Review performed against the repository review rules.

Duplicate search performed with gh search issues and gh search prs on huggingface/diffusers for kandinsky, affected class names, image_embeds, num_images_per_prompt, combined PIL inputs, transformer_kandinsky, bfloat16, device_map, _no_split_modules, and slow-test coverage. No likely duplicates were found.

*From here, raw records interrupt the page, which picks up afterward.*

(** * A Bloom filter for password uniqueness: [blum_filter.py]

    Shallow embedding of the [BloomFilter] class and of
    [check_password_uniqueness], and the properties of its specification.

    Modelling decisions.
    - A Python [str] is the list of its Unicode code points.
    - Python integers are [Z]; [%] is floor modulo, which is [Z.modulo]
      for a non-zero divisor, and raises [ZeroDivisionError] for zero.
    - The [bitarray] is a [list bool]; item access follows Python's
      indexing (negative indices count from the end, anything outside
      raises [IndexError]).
    - A method body is a computation in a state-and-exception monad over
      the filter object: an exception leaves the mutations made so far.
    - A candidate password is [None], a [str], an [int] or a [list]; the
      result [dict] is an association list in insertion order, keyed by
      the hashable ones.  Assigning under an unhashable value raises
      [TypeError].
    - [mmh3.hash] belongs to an external package. The development is
      parametric in it (a [Variable] of a [Section]); it is taken to be a
      total function of the string and the seed.  [Murmur3] gives the
      32-bit MurmurHash3 as one instance, used to run the code on
      concrete inputs. *)

From Stdlib Require Import ZArith List Bool Lia String Ascii.
From stdpp Require Import base list.

Local Open Scope Z_scope.

(** ** Python values *)

(** A [str]: its code points. *)
Definition pystr := list Z.

(** A string literal of ASCII characters as a [str]. *)
Definition str (s : String.string) : pystr :=
  map (fun a => Z.of_N (N_of_ascii a)) (list_ascii_of_string s).

(** The values a candidate list holds in this development: [None], a
    [str], an [int], and a [list] (a value that cannot be hashed). *)
#[warnings="-register-all"]
Inductive pyval :=
| PyNone
| PyStr (s : pystr)
| PyInt (z : Z)
| PyList (items : list pyval).

(** The hashable values, as dictionary keys.  No two keys of different
    kinds compare equal in Python ([None], [str], [int]). *)
Inductive key :=
| KNone
| KStr (s : pystr)
| KInt (z : Z).

#[global] Instance key_eq_dec : EqDecision key.
Proof. solve_decision. Defined.

Definition val_of_key (k : key) : pyval :=
  match k with
  | KNone => PyNone
  | KStr s => PyStr s
  | KInt z => PyInt z
  end.

Inductive exception :=
| ValueError
| ZeroDivisionError
| IndexError
| TypeError.

Inductive result (A : Type) :=
| Ok (a : A)
| Raise (e : exception).
Arguments Ok {A} a.
Arguments Raise {A} e.

(** [hash(v)] as far as a dictionary needs it: the key, or [TypeError]
    for an unhashable value. *)
Definition key_of (v : pyval) : result key :=
  match v with
  | PyNone => Ok KNone
  | PyStr s => Ok (KStr s)
  | PyInt z => Ok (KInt z)
  | PyList _ => Raise TypeError
  end.

(** ** [str.strip] *)

(** [str.isspace] on one code point (CPython's [_PyUnicode_IsWhitespace]). *)
Definition isspace (c : Z) : bool :=
  ((9 <=? c) && (c <=? 13)) || ((28 <=? c) && (c <=? 32))
  || (c =? 133) || (c =? 160) || (c =? 5760)
  || ((8192 <=? c) && (c <=? 8202))
  || (c =? 8232) || (c =? 8233) || (c =? 8239) || (c =? 8287)
  || (c =? 12288).

Fixpoint lstrip (s : pystr) : pystr :=
  match s with
  | [] => []
  | c :: s' => if isspace c then lstrip s' else s
  end.

Definition rstrip (s : pystr) : pystr := rev (lstrip (rev s)).

Definition strip (s : pystr) : pystr := rstrip (lstrip s).

(** Truth value of a [str]: non-empty. *)
Definition str_bool (s : pystr) : bool :=
  match s with [] => false | _ => true end.

(** ** The filter object and the monad of its methods *)

Record BloomFilter := mkBloomFilter {
  size : Z;
  num_hashes : Z;
  bit_array : list bool
}.

(** A computation over the filter: the new state, and a value or the
    exception raised. *)
Definition M (A : Type) := BloomFilter -> BloomFilter * result A.

Definition ret {A} (a : A) : M A := fun bf => (bf, Ok a).

Definition bind {A B} (m : M A) (f : A -> M B) : M B :=
  fun bf =>
    match m bf with
    | (bf', Ok a) => f a bf'
    | (bf', Raise e) => (bf', Raise e)
    end.

Notation "'let*' x ':=' m 'in' k" := (bind m (fun x => k))
  (at level 10, x name, m at level 100, k at level 200).
Notation "'do' m 'then' k" := (bind m (fun _ => k))
  (at level 10, m at level 100, k at level 200).

(** Lifting a pure fallible value. *)
Definition lift {A} (r : result A) : M A := fun bf => (bf, r).

Definition get_size : M Z := fun bf => (bf, Ok (size bf)).
Definition get_num_hashes : M Z := fun bf => (bf, Ok (num_hashes bf)).

(** Python index normalisation against a length [n]. *)
Definition norm_index (n i : Z) : result nat :=
  if (0 <=? i) && (i <? n) then Ok (Z.to_nat i)
  else if (- n <=? i) && (i <? 0) then Ok (Z.to_nat (i + n))
  else Raise IndexError.

(** [self.bit_array[i]] *)
Definition bit_getitem (i : Z) : M bool := fun bf =>
  match norm_index (Z.of_nat (length (bit_array bf))) i with
  | Ok n => (bf, Ok (default false (bit_array bf !! n)))
  | Raise e => (bf, Raise e)
  end.

(** [self.bit_array[i] = 1] *)
Definition bit_setitem (i : Z) : M unit := fun bf =>
  match norm_index (Z.of_nat (length (bit_array bf))) i with
  | Ok n =>
      (mkBloomFilter (size bf) (num_hashes bf) (<[n := true]> (bit_array bf)),
       Ok tt)
  | Raise e => (bf, Raise e)
  end.

(** [a % b] *)
Definition py_mod (a b : Z) : result Z :=
  if b =? 0 then Raise ZeroDivisionError else Ok (a mod b).

(** [range(n)] *)
Definition range (n : Z) : list Z :=
  map Z.of_nat (seq 0 (Z.to_nat n)).

(** A list comprehension [[f x for x in l]]. *)
Fixpoint comprehension {A B} (f : A -> M B) (l : list A) : M (list B) :=
  match l with
  | [] => ret []
  | x :: l' =>
      let* y := f x in
      let* ys := comprehension f l' in
      ret (y :: ys)
  end.

(** A [for] loop whose body returns nothing. *)
Fixpoint for_each {A} (l : list A) (body : A -> M unit) : M unit :=
  match l with
  | [] => ret tt
  | x :: l' => do body x then for_each l' body
  end.

(** [all(f x for x in l)]: stops at the first false element. *)
Fixpoint all_of {A} (f : A -> M bool) (l : list A) : M bool :=
  match l with
  | [] => ret true
  | x :: l' => let* b := f x in if b then all_of f l' else ret false
  end.

(** [BloomFilter(size, num_hashes)]: [bitarray(size)] raises [ValueError]
    for a negative length; [setall(0)] clears every bit. *)
Definition BloomFilter_init (size num_hashes : Z) : result BloomFilter :=
  if size <? 0 then Raise ValueError
  else Ok (mkBloomFilter size num_hashes (replicate (Z.to_nat size) false)).

(** ** The result dictionary *)

Inductive status :=
| Invalid      (* "некоректний пароль" *)
| AlreadyUsed  (* "вже використаний" *)
| Unique.      (* "унікальний" *)

(** A [dict] in insertion order. *)
Definition dict := list (key * status).

(** [d[k] = v] on a key: a present key keeps its place and takes the new
    value, a new key goes last. *)
Fixpoint dict_set (d : dict) (k : key) (v : status) : dict :=
  match d with
  | [] => [(k, v)]
  | (k', v') :: d' =>
      if decide (k' = k) then (k', v) :: d' else (k', v') :: dict_set d' k v
  end.

(** [d[x] = v] for any value [x]. *)
Definition dict_setitem (d : dict) (x : pyval) (v : status) : result dict :=
  match key_of x with
  | Ok k => Ok (dict_set d k v)
  | Raise e => Raise e
  end.

Fixpoint dict_get (d : dict) (k : key) : option status :=
  match d with
  | [] => None
  | (k', v') :: d' => if decide (k' = k) then Some v' else dict_get d' k
  end.

(** ** MurmurHash3, 32 bits: an instance of [mmh3.hash]

    [mmh3.hash(key, seed)] hashes the UTF-8 encoding of [key] with
    MurmurHash3_x86_32 and returns the value as a signed 32-bit integer.
    The seed is read as an unsigned 32-bit integer.  A [str] that UTF-8
    cannot encode (a lone surrogate) is outside this model: the encoder
    below gives it three bytes like any other code point of its range. *)
Module Murmur3.

Definition u32 (x : Z) : Z := x mod 2^32.

Definition rotl32 (x r : Z) : Z :=
  u32 (Z.lor (Z.shiftl x r) (Z.shiftr x (32 - r))).

Definition utf8_point (c : Z) : list Z :=
  if c <? 128 then [c]
  else if c <? 2048 then
    [Z.lor 192 (Z.shiftr c 6); Z.lor 128 (Z.land c 63)]
  else if c <? 65536 then
    [Z.lor 224 (Z.shiftr c 12); Z.lor 128 (Z.land (Z.shiftr c 6) 63);
     Z.lor 128 (Z.land c 63)]
  else
    [Z.lor 240 (Z.shiftr c 18); Z.lor 128 (Z.land (Z.shiftr c 12) 63);
     Z.lor 128 (Z.land (Z.shiftr c 6) 63); Z.lor 128 (Z.land c 63)].

Definition utf8 (s : pystr) : list Z := flat_map utf8_point s.

Definition c1 : Z := 3432918353. (* 0xcc9e2d51 *)
Definition c2 : Z := 461845907.  (* 0x1b873593 *)

Definition mix_k (k : Z) : Z := u32 (rotl32 (u32 (k * c1)) 15 * c2).

Definition mix_h (h k : Z) : Z :=
  u32 (rotl32 (Z.lxor h (mix_k k)) 13 * 5 + 3864292196). (* 0xe6546b64 *)

(** The body: whole little-endian blocks of four bytes, then the tail of
    at most three. *)
Fixpoint blocks (h : Z) (bytes : list Z) : Z :=
  match bytes with
  | b0 :: b1 :: b2 :: b3 :: rest =>
      blocks
        (mix_h h (Z.lor (Z.lor b0 (Z.shiftl b1 8))
                        (Z.lor (Z.shiftl b2 16) (Z.shiftl b3 24))))
        rest
  | [b0; b1; b2] =>
      Z.lxor h (mix_k (Z.lor b0 (Z.lor (Z.shiftl b1 8) (Z.shiftl b2 16))))
  | [b0; b1] => Z.lxor h (mix_k (Z.lor b0 (Z.shiftl b1 8)))
  | [b0] => Z.lxor h (mix_k b0)
  | [] => h
  end.

Definition fmix32 (h : Z) : Z :=
  let h := Z.lxor h (Z.shiftr h 16) in
  let h := u32 (h * 2246822507) in (* 0x85ebca6b *)
  let h := Z.lxor h (Z.shiftr h 13) in
  let h := u32 (h * 3266489909) in (* 0xc2b2ae35 *)
  Z.lxor h (Z.shiftr h 16).

Definition hash_bytes (bytes : list Z) (seed : Z) : Z :=
  fmix32 (Z.lxor (blocks (u32 seed) bytes) (u32 (Z.of_nat (length bytes)))).

Definition signed32 (x : Z) : Z := if x <? 2^31 then x else x - 2^32.

Definition hash (item : pystr) (seed : Z) : Z :=
  signed32 (hash_bytes (utf8 item) seed).

End Murmur3.

(** ** Operations applied in sequence *)

Inductive op :=
| OpAdd (item : pystr)
| OpCheck (item : pystr)
| OpClassify (passwords : list pyval).

(** A comprehension whose element expression has no effect on the state. *)
Fixpoint traverse {A B} (f : A -> result B) (l : list A) : result (list B) :=
  match l with
  | [] => Ok []
  | x :: l' =>
      match f x with
      | Ok y =>
          match traverse f l' with
          | Ok ys => Ok (y :: ys)
          | Raise e => Raise e
          end
      | Raise e => Raise e
      end
  end.

(** ** [hyper_log_log.py]: the exact count *)

(** [set_count(ip_addresses)], that is [len(set(ip_addresses))]: building
    the set hashes every element in turn, the length counts the distinct
    ones. *)
Definition set_count (ip_addresses : list pyval) : result nat :=
  match traverse key_of ip_addresses with
  | Ok ks => Ok (length (remove_dups ks))
  | Raise e => Raise e
  end.

(** The filter of [__main__], [BloomFilter(size=1000, num_hashes=3)], as
    the constructor leaves it. *)
Definition main_filter : BloomFilter :=
  mkBloomFilter 1000 3 (replicate 1000 false).

(** ** Relations and views used by the properties *)

(** The keys of a [dict], in its order. *)
Definition keys (d : dict) : list key := map fst d.

(** The elements of [ks] not in [seen], each at its first occurrence. *)
Fixpoint first_occurrences (seen ks : list key) : list key :=
  match ks with
  | [] => []
  | k :: ks' =>
      if decide (k ∈ seen) then first_occurrences seen ks'
      else k :: first_occurrences (k :: seen) ks'
  end.

(** The candidates that pass the validation of the classifier: strings
    with a character that is not whitespace. *)
Fixpoint valid_passwords (cs : list pyval) : list pystr :=
  match cs with
  | [] => []
  | PyStr s :: cs' =>
      if forallb isspace s then valid_passwords cs'
      else s :: valid_passwords cs'
  | _ :: cs' => valid_passwords cs'
  end.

Issue 1: Decoder image embeddings are only expanded in the CFG path

Affected code:

if do_classifier_free_guidance:
image_embeds = image_embeds.repeat_interleave(num_images_per_prompt, dim=0)
negative_image_embeds = negative_image_embeds.repeat_interleave(num_images_per_prompt, dim=0)
image_embeds = torch.cat([negative_image_embeds, image_embeds], dim=0).to(
dtype=prompt_embeds.dtype, device=device
)

if do_classifier_free_guidance:
image_embeds = image_embeds.repeat_interleave(num_images_per_prompt, dim=0)
negative_image_embeds = negative_image_embeds.repeat_interleave(num_images_per_prompt, dim=0)
image_embeds = torch.cat([negative_image_embeds, image_embeds], dim=0).to(
dtype=prompt_embeds.dtype, device=device
)

Problem:
image_embeds is repeated to num_images_per_prompt and moved to the execution dtype/device only when guidance_scale > 1. With guidance_scale <= 1, prompt_embeds and latents are expanded but image_embeds stays at the original batch size. KandinskyPipeline and KandinskyInpaintPipeline then fail for num_images_per_prompt > 1 unless the caller manually pre-expands image_embeds.

Impact:
Valid no-CFG calls cannot generate multiple images per prompt from one prior embedding. The no-CFG path also skips dtype/device normalization for image_embeds.

Reproduction:

import torch
from types import SimpleNamespace
from diffusers import DDIMScheduler, KandinskyPipeline

class Module(torch.nn.Module):
    def __init__(self):
        super().__init__()
        self.dummy = torch.nn.Parameter(torch.zeros(()))
    @property
    def dtype(self): return self.dummy.dtype
    @property
    def device(self): return self.dummy.device

class Tokenizer:
    model_max_length = 77
    def __call__(self, prompt, **kwargs):
        b = len(prompt) if isinstance(prompt, list) else 1
        return SimpleNamespace(input_ids=torch.ones(b, 4, dtype=torch.long), attention_mask=torch.ones(b, 4, dtype=torch.long))
    def batch_decode(self, ids): return [""]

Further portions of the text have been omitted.